Data provided:
Lemma shrinks_construct type extName name g :
  shrinks g (snd (construct type extName name g)).
Proof.
  unfold construct. cbn [snd].
  set (this := fresh (dom (nodes g))).
  assert (Hfresh : nodes g !! this = None).
  { apply not_elem_of_dom. apply is_fresh. }
  assert (Hlook : ∀ n, is_Some (nodes g !! n) →
            nodes (with_nodes (<[this:=mkProperty type extName name [] [] false]> (nodes g)) g) !! n
            = nodes g !! n).
  { intros n Hn. cbn [with_nodes nodes]. apply lookup_insert_ne.
    intros ->. rewrite Hfresh in Hn. by destruct Hn. }
  split_and!.
  - intros n. unfold extensionsOf at 2.
    destruct (nodes g !! n) as [p|] eqn:Hp.
    + unfold extensionsOf. rewrite Hlook by (rewrite Hp; eauto). by rewrite Hp.
    + unfold extensionsOf. cbn [with_nodes nodes].
      destruct (decide (this = n)) as [<-|Hne].
      * by rewrite lookup_insert_eq.
      * rewrite lookup_insert_ne by done. by rewrite Hp.
  - intros n Hn. unfold extensionNameOf. rewrite Hlook by done. done.
  - by intros h l _ Hl.
Qed.

Lemma shrinks_link name parent child g :
  shrinks g (snd (link name parent child g)).
Proof.
  unfold link. destruct (isLive g parent && isLive g child); cbn [snd];
    [|apply shrinks_refl].
  split_and!; [done|done|]. intros h l _ Hl. cbn [links].
  apply elem_of_app. by left.
Qed.
Lemma store_slot_other (a : array vec3) (j n k : nat) (v : R) :
  k <> n -> store_slot a j n v k = a k.
Proof. intros Hne. unfold store_slot. apply store_other, Hne. Qed.

Lemma measurement_step_frame (index : nat) (z zh : vec3) (H : mat3) (i : nat)
    (s s' : locals) :
  measurement_step index z zh H i s = Ok s' ->
  x_predict (loc_self s') = x_predict (loc_self s) /\
  y_predict (loc_self s') = y_predict (loc_self s) /\
  yaw_predict (loc_self s') = yaw_predict (loc_self s) /\
  P_predict (loc_self s') = P_predict (loc_self s) /\
  wl (loc_self s') = wl (loc_self s) /\
  wr (loc_self s') = wr (loc_self s) /\
  x_update (loc_self s') = x_update (loc_self s) /\
  y_update (loc_self s') = y_update (loc_self s) /\
  yaw_update (loc_self s') = yaw_update (loc_self s) /\
  P_update (loc_self s') = P_update (loc_self s) /\
  dist_hat (loc_self s') = dist_hat (loc_self s) /\
  (forall k, k <> index ->
             dist (loc_self s') k = dist (loc_self s) k /\
             mahalanobis (loc_self s') k = mahalanobis (loc_self s) k).
Proof.
  intros E.
  destruct (measurement_step_inversion _ _ _ _ _ _ _ E) as (Hidx & S0 & S1 & S2).
  pose proof (matched_lt z zh H (loc_P s) i) as Hj.
  revert E. unfold measurement_step. cbv zeta.
  rewrite (associate_ok z zh H (loc_P s) i S0 S1 S2).
  cbn [bind fst snd]. cbv zeta.
  set (j := matched z zh H (loc_P s) i) in *. clearbody j.
  rewrite (Si_nth _ _ _ Hj), (Xi_nth _ _ _ _ _ _ Hj).
  assert (Sj : Sij (loc_P s) H j <> 0).
  { destruct j as [|[|[|j]]]; try assumption; lia. }
  rewrite (inv_ok _ Sj). cbn [bind].
  rewrite (check_index_ok _ _ Hidx). cbn [bind].
  intros E. inversion E as [E']. clear E E'.
  cbn [loc_self dist set_mahalanobis].
  destruct (Req_dec_T (vget (dist (loc_self s) index) j) 0) as [E0|N0];
    cbn [fst snd]; [destruct (loc_temp s) as [t|]|]; simpl;
    repeat (split; [reflexivity|]); intros k Hk;
    rewrite ?(store_other _ _ _ _ Hk), ?(store_slot_other _ _ _ _ _ Hk); auto.
Qed.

Activity: Return word for word the line with "rewrite (check_index_ok _" and every line after it through the end of the records above.

Output below:
  rewrite (check_index_ok _ _ Hidx). cbn [bind].
  intros E. inversion E as [E']. clear E E'.
  cbn [loc_self dist set_mahalanobis].
  destruct (Req_dec_T (vget (dist (loc_self s) index) j) 0) as [E0|N0];
    cbn [fst snd]; [destruct (loc_temp s) as [t|]|]; simpl;
    repeat (split; [reflexivity|]); intros k Hk;
    rewrite ?(store_other _ _ _ _ Hk), ?(store_slot_other _ _ _ _ _ Hk); auto.
Qed.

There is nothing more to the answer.